Voici mes remarques :
La façon dont est amené le récit est un peu étrange. J'ai du lire les premières lignes plusieurs fois pour savoir qui parlait.
gravissant avec cérémonie, les marches de l'église
Pas de virgule ici
présentant sa main décharnée aux ouailles endimanchés
J'aime bien
J'y voyais là, une espèce de dédain mêlé de charité chrétienne.
Pas de virgule
lovée au cœur de ses marrons et les treize desserts nous attendaient
Là par contre je mettrais une virgule après marrons
En effet, on ne percevait guère, et pour les mieux placés, que le dos d'un des rois mages et quelques pans de la robe de la vierge Marie.

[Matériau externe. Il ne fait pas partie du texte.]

Lemma stable_between txs : stable (at_between txs).
Proof.
  intros w [Hb Hl]. split_and!; [done|by left; exists txs|]. intros txs' Hg. split; [|by apply live_goes].
  destruct Hb as (E & Hp & Hr). rewrite E in Hg. apply past_stays in Hg as ->; [|done]. done.
Qed.
Lemma stable_unmarked txs t : stable (at_unmarked txs t).
Proof.
  intros w (t1 & Ht & [Hu Hlog] & Hl). split_and!; [done|right; left; by exists txs, t1|]. intros txs' Hg.
  destruct (on_tx_goes _ _ _ _ Hu Hg) as (t2 & _ & Hg' & Hu'). exists t2. split; [eauto|]. split; [done|by apply live_goes].
Qed.
Lemma inside_later txs t t' c w w' : inside txs t c w -> later t t' -> on_tx txs t' w' -> pw_log w' = pw_log w ->
  inside txs t' c w'.
Proof.
  intros (_ & Hc & Hl) Ht Ho El. destruct (later_log _ _ _ Ht Hc) as [Hc' Es]. split; [done|]. split; [lia|].
  rewrite El, Hl. unfold marked_log. destruct Ht as (-> & _). by rewrite Es.
Qed.
Lemma stable_inside txs t c : stable (at_inside txs t c).
Proof.
  intros w (t1 & Ht & Hi & Hl). split_and!; [done|right; right; by exists txs, t1, c|]. intros txs' Hg.
  destruct (on_tx_goes _ _ _ _ (proj1 Hi) Hg) as (t2 & _ & Hg' & Hu'). exists t2. split; [eauto|].
  split; [|by apply live_goes]. by eapply inside_later; [exact Hi|auto|done|].
Qed.
#[local] Hint Resolve stable_between stable_unmarked stable_inside : core.
Lemma between_ok txs w : at_between txs w -> ok w.
Proof. intros H. by eapply stable_ok, H. Qed.
Lemma unmarked_ok txs t w : at_unmarked txs t w -> ok w.
Proof. intros H. by eapply stable_ok, H. Qed.
Lemma inside_ok txs t c w : inside txs t c w -> live w -> ok w.
Proof. intros Hi Hl. eapply (stable_ok (at_inside txs t c)); [done|by exists t]. Qed.
#[local] Hint Resolve between_ok unmarked_ok inside_ok : core.

(** ** What the calls of the runner do *)

Notation wpp := (wpc pkg_step ok).

(** Calls that only look. *)
Definition pkg_quiet (c : jcall) : Prop :=
  match c with PkgStart _ _ | CopyTo _ _ | AppendFile _ _ | DbSetUnit _ _ | DbFinish _ _ _ => False | _ => True end.
Lemma quiet_effect w c x w' : pkg_quiet c -> effect w c x w' -> w' = w.
Proof. destruct c; try done; intros _ H; simpl in H; try done; by destruct H. Qed.

Lemma wpp_call {A} I c (f : janswer c -> jprog A) w Q :
  stable I -> I w -> (forall x w1 w2, I w1 -> effect w1 c x w2 -> wpp (f x) w2 Q) -> wpp (pbind (jdo c) f) w Q.
Proof.
  intros HI Hw Hf. apply wpc_call; [by eapply stable_ok|]. intros x w2 (txs' & Hg & He).
  eapply Hf; [|done]. by apply (HI w Hw).
Qed.
Lemma wpp_quiet {A} I c (f : janswer c -> jprog A) w Q :
  pkg_quiet c -> stable I -> I w -> (forall x w1, I w1 -> effect w1 c x w1 -> wpp (f x) w1 Q) -> wpp (pbind (jdo c) f) w Q.
Proof.
  intros Hq HI Hw Hf. eapply wpp_call; [done|done|]. intros x w1 w2 H1 He. pose proof (quiet_effect _ _ _ _ Hq He) as ->. auto.
Qed.
Lemma wpp_only {A} I (p : jprog A) w (Q : A -> pkgs -> Prop) :
  stable I -> only pkg_quiet p -> I w -> (forall a w1, I w1 -> Q a w1) -> wpp p w Q.
Proof.
  intros HI. revert w. induction p as [a|c k IH|]; intros w Hp Hw HQ.
  - split; [by eapply stable_ok|auto].
  - destruct Hp as [Hc Hk]. apply (wpp_quiet I c k); [done..|]. intros x w1 H1 _. by apply IH.
  - split; [by eapply stable_ok|done].
Qed.

Lemma shape_end w u e : shape w -> shape (mkPkgs (pw_log w) u (pw_txs w) e).
Proof. done. Qed.

(** The end of a job that was at [I]. *)
Lemma wpp_finish I id res w Q :
  stable I -> I w -> (rt_Status res = JobSucceeded -> forall w, I w -> all_succeeded w) ->
  (forall x w', ok w' -> Q x w') -> wpp (finish id res) w Q.
Proof.
  intros HI Hw Hs HQ. unfold finish. destruct (ends_job _); simpl negb; cbv iota; [|by split; eauto using stable_ok].
  apply (wpp_quiet I); [done|done|done|]. intros _ w1 H1 _. apply (wpp_quiet I); [done|done|done|]. intros now w2 H2 _.
  apply (wpp_call I); [done|done|]. intros x w3 w4 H3 He. clear w w1 w2 Hw H1 H2.
  assert (ok w4) as Hok; [|by apply wpc_ret; auto].
  pose proof (stable_ok _ _ HI H3) as Ho. simpl in He. destruct x as [e|]; [by subst|]. case_match; subst; [|done].
  destruct Ho as (Hsh & _ & Hu). split_and!; [by apply shape_end| |done]. intros r [= <-] Hr. by apply (Hs Hr w3 H3).
Qed.

Lemma only_changed done : only pkg_quiet (count_changed done).
Proof.
  induction done as [|tx done IH]; [done|]. split; [done|]. intros st. simpl. apply only_bind; [by destruct st|]. intros c.
  apply only_bind; [exact IH|]. by intros [a b].
Qed.
Lemma only_ended status summary exit done : only pkg_quiet (ended status summary exit done).
Proof. unfold ended. case_match; [done|]. apply only_bind; [apply only_changed|]. intros [n c]. by repeat case_match. Qed.
Lemma yields_tx_ended status summary exit done : yields (fun res => rt_Status res = status) (ended status summary exit done).
Proof. unfold ended. case_match; [done|]. apply yields_bind. intros [n c]. by repeat case_match. Qed.

(** A program that only looks, and what its result is. *)
Lemma wpp_yields {A} I P (p : jprog A) w (Q : A -> pkgs -> Prop) :
  stable I -> only pkg_quiet p -> yields P p -> I w -> (forall a w1, P a -> I w1 -> Q a w1) -> wpp p w Q.
Proof.
  intros HI. revert w. induction p as [a|c k IH|]; intros w Hp HP Hw HQ.
  - split; [by eapply stable_ok|auto].
  - destruct Hp as [Hc Hk]. apply (wpp_quiet I c k); [done..|]. intros x w1 H1 _. by apply IH.
  - split; [by eapply stable_ok|done].
Qed.

Lemma wpp_ended I status summary exit done w Q :
  stable I -> I w -> (forall res w1, rt_Status res = status -> I w1 -> Q res w1) -> wpp (ended status summary exit done) w Q.
Proof.
  intros HI Hw HQ. apply (wpp_yields I (fun res => rt_Status res = status));
    [done|apply only_ended|apply yields_tx_ended|done|done].
Qed.

(** A job that ends at [I], not well unless all of it went well. *)
Lemma wpp_end I j status summary exit done w :
  stable I -> I w -> (status = JobSucceeded -> forall w, I w -> all_succeeded w) ->
  wpp (end_packages j (ended status summary exit done)) w (fun _ => ok).
Proof.
  intros HI Hw Hs. apply wpc_bind, (wpp_ended I); [done|done|]. intros res w1 <- H1. apply wpc_bind.
  apply (wpp_finish I); [done|done|done|]. intros x w2 H2. by apply wpc_ret.
Qed.

(** ** Following a transaction *)

Definition our_job (j : Job) : Prop := job_Spec j = spec /\ job_LogPath j = job_log LogDir spec.

Lemma on_tx_in txs t w : on_tx txs t w -> t ∈ pw_txs w.
Proof. intros [-> _]. apply elem_of_app. right. by apply list_elem_of_singleton. Qed.
Lemma same_id (l : list ptx) t u : NoDup (map pt_id l) -> t ∈ l -> u ∈ l -> pt_id t = pt_id u -> t = u.
Proof.
  induction l as [|v l IH]; simpl; intros Hn Ht Hu E; [by apply not_elem_of_nil in Ht|].
  apply NoDup_cons in Hn as [Hv Hn].
  apply elem_of_cons in Ht as [->|Ht], Hu as [->|Hu]; [done| | |by auto]; destruct Hv; [rewrite E|rewrite <-E];
    by apply (list_elem_of_fmap_2 pt_id).
Qed.

Lemma copied_log txs t c : 0 <= c <= slen (pt_log t) ->
  marked_log txs t c +:+ sdrop (Z.to_nat c) (pt_log t) = marked_log txs t (slen (pt_log t)).
Proof.
  intros Hc. unfold marked_log. rewrite !sapp_assoc, stake_sdrop. unfold slen. by rewrite Nat2Z.id, stake_all.
Qed.

Lemma wpp_copy j txs t c w Q :
  our_job j -> inside txs t c w -> live w ->
  (forall t' w' n, later t t' -> inside txs t' n w' -> live w' -> (pt_running t = false -> n = slen (pt_log t)) -> Q n w') ->
  wpp (copyOutput j (tx_path (pt_id t)) c) w Q.
Proof.
  intros [_ Ej] Hi Hl HQ. unfold copyOutput. apply (wpp_quiet (at_inside txs t c)); [done|eauto|by exists t|].
  intros data w1 (t1 & Ht1 & Hi1 & Hl1) [_ He]. clear w Hi Hl.
  rewrite (He t1) by (by eapply on_tx_in, Hi1 || by destruct Ht1 as (-> & _)). cbv iota.
  apply (wpp_quiet (at_inside txs t1 c)); [done|eauto|by exists t1|]. intros opened w2 H2 [_ ->]. simpl negb. cbv iota.
  apply (wpp_call (at_inside txs t1 c)); [eauto|done|]. intros x w3 w4 (t3 & Ht3 & Hi3 & Hl3) [-> ->]. rewrite Ej, String.eqb_refl.
  pose proof (proj1 (proj2 Hi1)) as Hc. clear w1 w2 Hi1 Hl1 He H2.
  assert (En : c + Z.of_nat (String.length (sdrop (Z.to_nat c) (pt_log t1))) = slen (pt_log t1)).
  { rewrite sdrop_length. unfold slen in *. lia. }
  rewrite En. set (w4 := with_log _ w3).
  assert (Hi4 : inside txs t3 (slen (pt_log t1)) w4).
  { destruct (later_log t1 t3 (slen (pt_log t1)) Ht3) as [Hc3 Es]; [lia|]. split; [by apply Hi3|]. split; [lia|].
    simpl. destruct Hi3 as (_ & Hc' & ->). destruct (later_log t1 t3 c Ht3 Hc) as [_ Es'].
    transitivity (marked_log txs t1 (slen (pt_log t1))).
    - rewrite <-(copied_log txs t1 c Hc). f_equal. unfold marked_log. destruct Ht3 as (-> & _). by rewrite Es'.
    - unfold marked_log. destruct Ht3 as (-> & _). by rewrite Es. }
  assert (Hl4 : live w4) by done.
  apply wpc_ret; [by eauto|].
  eapply HQ; [by eapply later_trans|done|done|]. intros Hr. destruct Ht1 as (_ & _ & _ & E). by rewrite (E Hr).
Qed.

Lemma wpp_wait n j txs t c cancelled w Q :
  our_job j -> inside txs t c w -> live w ->
  (forall t' w' wt, later t t' -> inside txs t' (wt_copied wt) w' -> live w' ->
     (forall r code, wt_end wt = Some (r, code) -> pt_running t' = false /\ r = pt_result t' /\ wt_copied wt = slen (pt_log t')) ->
     Q wt w') ->
  wpp (wait_tx n j (pt_id t) cancelled c) w Q.
Proof.
  intros Hj. revert t c cancelled w. induction n as [|n IH]; intros t c cancelled w Hi Hl HQ.
  { split; [|done]. eauto. }
  cbn [wait_tx]. apply (wpp_quiet (at_inside txs t c)); [done|eauto|by exists t|].
  intros st w1 (t1 & Ht1 & Hi1 & Hl1) He. clear w Hi Hl.
  assert (Hok : ok w1) by eauto.
  destruct st as [st|e]; [|by apply wpc_ret; [done|]; eapply HQ].
  destruct He as (_ & u & Hu & Eid & Er & Eres & Ep). assert (u = t1) as ->.
  { pose proof (on_tx_in _ _ _ (proj1 Hi1)) as Hin. destruct Hi1 as ((Etx & _ & (_ & Hnd) & _) & _). rewrite <-Etx in Hnd.
    eapply same_id; [done|done|done|]. by destruct Ht1 as (-> & _). }
  assert (pt_id t = pt_id t1) as Et by (by destruct Ht1 as (-> & _)).
  rewrite Ep, Et. apply wpc_bind, (wpp_copy j txs t1 c); [done..|]. intros t2 w2 n2 Ht2 Hi2 Hl2 Hn.
  assert (later t t2) as Ht by eauto. clear Hok Hi1 Hl1.
  assert (Hok : ok w2) by eauto.
  assert (Et2 : pt_id t1 = pt_id t2) by (by destruct Ht2 as (-> & _)). rewrite Er.
  destruct (pt_running t1) eqn:Erun; simpl negb; cbv iota.
  - assert (Hgo : forall b w3, at_inside txs t2 n2 w3 -> wpp (wait_tx n j (pt_id t1) b n2) w3 Q).
    { intros b w3 (t3 & Ht3 & Hi3 & Hl3). rewrite Et2. replace (pt_id t2) with (pt_id t3) by (by destruct Ht3 as (-> & _)).
      apply IH; [done|done|]. intros t' w' wt Ht' Hi' Hl' Hw.
      apply (HQ t'); [|done..]. by eapply later_trans, later_trans. }
    destruct cancelled; (apply (wpp_quiet (at_inside txs t2 n2)); [done|eauto|by exists t2|]); intros; by apply Hgo.
  - apply wpc_ret; [done|]. eapply HQ; [done|done|done|]. intros r code [= <- <-].
    assert (t2 = t1) as -> by (by apply Ht2). split_and!; auto.
Qed.

Lemma no_suffix s : indexByte s newline = None -> hasSuffix s (String newline "") = false.
Proof.
  intros H. destruct (hasSuffix s _) eqn:E; [|done]. apply hasSuffix_split in E as [a ->]. clear -H. exfalso.
  induction a as [|c a IH]; [done|]. change (String c a +:+ ?b) with (String c (a +:+ b)) in H.
  rewrite indexByte_cons in H. case_match; [done|]. apply IH. by destruct (indexByte _ _).
Qed.

(** The mark of a transaction is written. *)
Lemma wpp_mark j txs t w Q :
  our_job j -> at_unmarked txs t w ->
  (forall t' w', later t t' -> inside txs t' 0 w' -> live w' -> Q tt w') ->
  wpp (appendLog j (phaseMarker +:+ itoa (Z.of_nat (length txs)) +:+ " tx=" +:+ pt_id t)) w Q.
Proof.
  intros [_ Ej] Hw HQ. assert (H := Hw). destruct H as (t0 & Ht0 & ((_ & Hp & Ho & [Hid _] & _) & _) & _).
  assert (Et : pt_id t0 = pt_id t) by (by destruct Ht0). rewrite Et in Hid.
  assert (Hi : 0 <= Z.of_nat (length txs) < 4).
  { apply order_length in Ho. rewrite length_app in Ho. simpl in Ho. lia. }
  destruct (match_mark _ _ Hi Hid) as (_ & _ & Hn). unfold appendLog. rewrite (no_suffix _ Hn).
  replace (_ ==s "") with false by done. cbv iota zeta. set (l := _ +:+ String newline "").
  assert (El : l = mark_line (Z.of_nat (length txs)) (pt_id t)) by (unfold l, mark_line; by rewrite !sapp_assoc).
  clearbody l. subst l.
  apply (wpp_call (at_unmarked txs t) _ Ret); [eauto|done|]. intros [] w1 w2 (t1 & Ht1 & [Hu Hlog] & Hl) He.
  cbn [pkg_effect] in He. rewrite Ej, String.eqb_refl in He. subst w2.
  assert (Hin : inside txs t1 0 (with_log (pw_log w1 +:+ mark_line (Z.of_nat (length txs)) (pt_id t)) w1)).
  { split; [done|]. split; [unfold slen; lia|]. cbn [with_log pw_log]. rewrite Hlog. unfold marked_log.
    destruct Ht1 as (-> & _). by rewrite sapp_nil_r. }
  assert (Hl' : live (with_log (pw_log w1 +:+ mark_line (Z.of_nat (length txs)) (pt_id t)) w1)) by done.
  apply wpc_ret; [by eauto|by eapply HQ].
Qed.

Lemma phase_next txs ph : in_order txs -> phases_of !! length txs = Some ph -> forall id,
  (forall t, t ∈ txs -> pt_id t <> id) -> in_order (txs ++ [mkPtx id ph "" true ""]).
Proof.
  intros [Hp Hn] Hph id Hid. unfold in_order. rewrite !map_app. simpl. split.
  - destruct Hp as [k Hk]. rewrite Hk in Hph |- *. rewrite <-(length_map pt_phase) in Hph.
    rewrite lookup_app_r, Nat.sub_diag in Hph by done. destruct k as [|p k]; [done|]. simpl in Hph. simplify_eq.
    exists k. by rewrite <-app_assoc.
  - apply NoDup_app. split_and!; [done| |apply NoDup_singleton]. intros i Hi Hi'.
    apply list_elem_of_singleton in Hi' as ->. apply list_elem_of_fmap_1 in Hi as (t & E & Ht). by apply (Hid t).
Qed.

Ils ont mis les rois mages dès le soir du 24 ? Ils arrivent plus tard les rois mages, non ? Bon c'est un détail, mais ça m'a dérangé, alors je me permets de t'en faire la remarque.
son beau fichu damassé dont les reflets, brillant à la lumière des candélabres sublimaient
Soit pas de virgule, soit une virgule de plus après candélabres.
Le conte est plutôt bien mené. Mais je ne saisit pas bien le rapport entre cette histoire et le "présent", rapport qui n'est pas assez développé à mon avis.